BEGIN

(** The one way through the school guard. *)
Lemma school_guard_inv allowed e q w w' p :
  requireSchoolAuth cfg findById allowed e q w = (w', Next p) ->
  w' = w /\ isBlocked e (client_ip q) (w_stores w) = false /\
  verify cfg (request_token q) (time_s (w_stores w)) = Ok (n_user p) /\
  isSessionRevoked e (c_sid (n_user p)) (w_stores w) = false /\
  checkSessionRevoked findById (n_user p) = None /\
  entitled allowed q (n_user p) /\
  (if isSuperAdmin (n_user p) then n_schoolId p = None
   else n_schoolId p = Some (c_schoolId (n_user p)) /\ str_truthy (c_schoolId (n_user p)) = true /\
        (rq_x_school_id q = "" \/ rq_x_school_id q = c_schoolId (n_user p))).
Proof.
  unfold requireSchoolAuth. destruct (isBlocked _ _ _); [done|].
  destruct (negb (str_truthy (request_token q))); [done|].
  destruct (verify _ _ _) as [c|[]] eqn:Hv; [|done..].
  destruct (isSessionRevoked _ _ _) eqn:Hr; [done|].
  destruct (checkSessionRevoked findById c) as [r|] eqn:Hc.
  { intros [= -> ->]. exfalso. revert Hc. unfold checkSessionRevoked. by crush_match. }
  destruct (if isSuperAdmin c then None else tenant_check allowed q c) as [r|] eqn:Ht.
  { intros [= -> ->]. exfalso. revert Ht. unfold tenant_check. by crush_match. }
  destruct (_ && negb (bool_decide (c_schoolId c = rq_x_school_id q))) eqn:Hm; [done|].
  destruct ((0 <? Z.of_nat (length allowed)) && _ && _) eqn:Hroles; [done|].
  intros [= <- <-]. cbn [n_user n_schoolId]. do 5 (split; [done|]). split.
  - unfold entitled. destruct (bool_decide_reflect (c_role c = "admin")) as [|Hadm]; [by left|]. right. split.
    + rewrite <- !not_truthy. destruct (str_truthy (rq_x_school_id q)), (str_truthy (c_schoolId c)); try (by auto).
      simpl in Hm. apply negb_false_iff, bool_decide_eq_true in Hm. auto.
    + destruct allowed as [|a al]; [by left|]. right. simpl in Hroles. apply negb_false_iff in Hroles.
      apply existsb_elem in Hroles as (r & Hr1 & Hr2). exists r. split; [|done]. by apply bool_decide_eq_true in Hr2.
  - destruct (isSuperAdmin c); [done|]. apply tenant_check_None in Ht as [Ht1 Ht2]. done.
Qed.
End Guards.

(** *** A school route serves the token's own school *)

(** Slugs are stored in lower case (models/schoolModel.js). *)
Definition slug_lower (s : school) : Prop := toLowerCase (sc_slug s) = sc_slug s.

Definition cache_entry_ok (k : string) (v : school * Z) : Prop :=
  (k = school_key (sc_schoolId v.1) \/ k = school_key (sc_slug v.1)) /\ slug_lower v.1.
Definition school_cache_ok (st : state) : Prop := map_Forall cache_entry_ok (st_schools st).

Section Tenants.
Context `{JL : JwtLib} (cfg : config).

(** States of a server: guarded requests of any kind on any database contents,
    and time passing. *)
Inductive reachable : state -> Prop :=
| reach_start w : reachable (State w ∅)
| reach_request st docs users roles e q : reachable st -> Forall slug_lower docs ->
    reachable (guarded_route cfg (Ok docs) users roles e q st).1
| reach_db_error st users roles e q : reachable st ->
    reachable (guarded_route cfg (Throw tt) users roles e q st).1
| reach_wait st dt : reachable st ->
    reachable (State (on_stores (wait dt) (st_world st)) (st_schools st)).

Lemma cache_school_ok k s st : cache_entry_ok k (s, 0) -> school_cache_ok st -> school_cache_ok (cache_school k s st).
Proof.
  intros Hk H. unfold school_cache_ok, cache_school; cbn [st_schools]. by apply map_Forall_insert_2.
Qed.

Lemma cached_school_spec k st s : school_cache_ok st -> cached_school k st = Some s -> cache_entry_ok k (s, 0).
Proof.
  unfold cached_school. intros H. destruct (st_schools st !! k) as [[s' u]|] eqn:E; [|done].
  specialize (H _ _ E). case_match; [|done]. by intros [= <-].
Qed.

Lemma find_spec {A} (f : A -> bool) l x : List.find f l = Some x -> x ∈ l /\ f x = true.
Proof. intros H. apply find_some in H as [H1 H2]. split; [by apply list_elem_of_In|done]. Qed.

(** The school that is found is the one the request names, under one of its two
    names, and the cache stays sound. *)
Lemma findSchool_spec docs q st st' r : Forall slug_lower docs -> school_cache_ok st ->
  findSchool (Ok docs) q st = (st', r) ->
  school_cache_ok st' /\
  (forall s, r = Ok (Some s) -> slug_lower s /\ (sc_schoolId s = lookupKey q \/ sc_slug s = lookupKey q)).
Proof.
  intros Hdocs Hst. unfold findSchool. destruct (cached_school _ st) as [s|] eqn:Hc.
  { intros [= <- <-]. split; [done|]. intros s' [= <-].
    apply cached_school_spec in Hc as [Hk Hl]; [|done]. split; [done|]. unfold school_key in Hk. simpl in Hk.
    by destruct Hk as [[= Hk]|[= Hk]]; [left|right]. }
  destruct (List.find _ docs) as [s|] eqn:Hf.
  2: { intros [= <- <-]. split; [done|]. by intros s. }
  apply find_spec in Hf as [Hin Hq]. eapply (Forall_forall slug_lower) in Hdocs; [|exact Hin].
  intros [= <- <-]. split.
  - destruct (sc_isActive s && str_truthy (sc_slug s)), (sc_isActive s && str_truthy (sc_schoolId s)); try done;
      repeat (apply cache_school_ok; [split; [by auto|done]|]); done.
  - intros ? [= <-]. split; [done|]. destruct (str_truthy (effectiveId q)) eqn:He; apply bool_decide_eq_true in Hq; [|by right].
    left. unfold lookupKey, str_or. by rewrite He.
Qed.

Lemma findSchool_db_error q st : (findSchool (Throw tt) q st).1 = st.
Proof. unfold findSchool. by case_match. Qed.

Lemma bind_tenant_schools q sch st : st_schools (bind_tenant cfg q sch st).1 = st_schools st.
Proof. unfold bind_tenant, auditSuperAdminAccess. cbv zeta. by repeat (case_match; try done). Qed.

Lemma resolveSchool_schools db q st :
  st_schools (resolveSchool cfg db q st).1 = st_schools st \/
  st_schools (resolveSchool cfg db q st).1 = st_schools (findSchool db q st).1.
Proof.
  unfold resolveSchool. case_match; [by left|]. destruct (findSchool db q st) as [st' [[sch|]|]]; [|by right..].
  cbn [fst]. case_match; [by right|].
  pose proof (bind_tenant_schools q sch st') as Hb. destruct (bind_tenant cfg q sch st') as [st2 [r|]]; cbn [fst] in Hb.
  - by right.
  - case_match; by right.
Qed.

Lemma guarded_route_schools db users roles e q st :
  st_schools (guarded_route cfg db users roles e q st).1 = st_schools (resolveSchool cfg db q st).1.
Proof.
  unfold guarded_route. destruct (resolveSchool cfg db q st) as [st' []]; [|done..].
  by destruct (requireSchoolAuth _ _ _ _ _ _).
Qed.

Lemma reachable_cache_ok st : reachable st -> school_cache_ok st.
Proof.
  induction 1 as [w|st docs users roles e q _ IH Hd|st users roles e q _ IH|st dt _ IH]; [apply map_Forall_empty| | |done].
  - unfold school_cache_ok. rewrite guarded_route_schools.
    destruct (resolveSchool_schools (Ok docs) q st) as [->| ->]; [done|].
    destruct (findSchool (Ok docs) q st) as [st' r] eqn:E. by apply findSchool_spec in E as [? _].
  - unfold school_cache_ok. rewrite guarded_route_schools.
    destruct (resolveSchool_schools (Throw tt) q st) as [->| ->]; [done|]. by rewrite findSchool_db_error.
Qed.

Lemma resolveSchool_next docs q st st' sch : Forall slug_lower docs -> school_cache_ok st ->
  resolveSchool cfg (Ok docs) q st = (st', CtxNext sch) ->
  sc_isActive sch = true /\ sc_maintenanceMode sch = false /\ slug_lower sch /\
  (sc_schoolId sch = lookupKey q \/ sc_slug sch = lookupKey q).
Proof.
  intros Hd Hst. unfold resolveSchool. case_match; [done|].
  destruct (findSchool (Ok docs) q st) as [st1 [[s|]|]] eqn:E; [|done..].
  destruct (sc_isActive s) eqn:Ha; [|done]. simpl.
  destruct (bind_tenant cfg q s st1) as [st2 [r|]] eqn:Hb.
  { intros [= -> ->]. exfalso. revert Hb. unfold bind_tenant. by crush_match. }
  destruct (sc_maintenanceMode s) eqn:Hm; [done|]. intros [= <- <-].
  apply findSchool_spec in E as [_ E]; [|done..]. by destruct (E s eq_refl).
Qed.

END

**EXERCISE**
Out of the data above, set down the lines from the one with "by destruct Hk" to the one with "cbn [fst]. case_match; [by right|].", both included, exactly as written and with no additions.

**RESULT FOR THIS EXERCISE**
    by destruct Hk as [[= Hk]|[= Hk]]; [left|right]. }
  destruct (List.find _ docs) as [s|] eqn:Hf.
  2: { intros [= <- <-]. split; [done|]. by intros s. }
  apply find_spec in Hf as [Hin Hq]. eapply (Forall_forall slug_lower) in Hdocs; [|exact Hin].
  intros [= <- <-]. split.
  - destruct (sc_isActive s && str_truthy (sc_slug s)), (sc_isActive s && str_truthy (sc_schoolId s)); try done;
      repeat (apply cache_school_ok; [split; [by auto|done]|]); done.
  - intros ? [= <-]. split; [done|]. destruct (str_truthy (effectiveId q)) eqn:He; apply bool_decide_eq_true in Hq; [|by right].
    left. unfold lookupKey, str_or. by rewrite He.
Qed.

Lemma findSchool_db_error q st : (findSchool (Throw tt) q st).1 = st.
Proof. unfold findSchool. by case_match. Qed.

Lemma bind_tenant_schools q sch st : st_schools (bind_tenant cfg q sch st).1 = st_schools st.
Proof. unfold bind_tenant, auditSuperAdminAccess. cbv zeta. by repeat (case_match; try done). Qed.

Lemma resolveSchool_schools db q st :
  st_schools (resolveSchool cfg db q st).1 = st_schools st \/
  st_schools (resolveSchool cfg db q st).1 = st_schools (findSchool db q st).1.
Proof.
  unfold resolveSchool. case_match; [by left|]. destruct (findSchool db q st) as [st' [[sch|]|]]; [|by right..].
  cbn [fst]. case_match; [by right|].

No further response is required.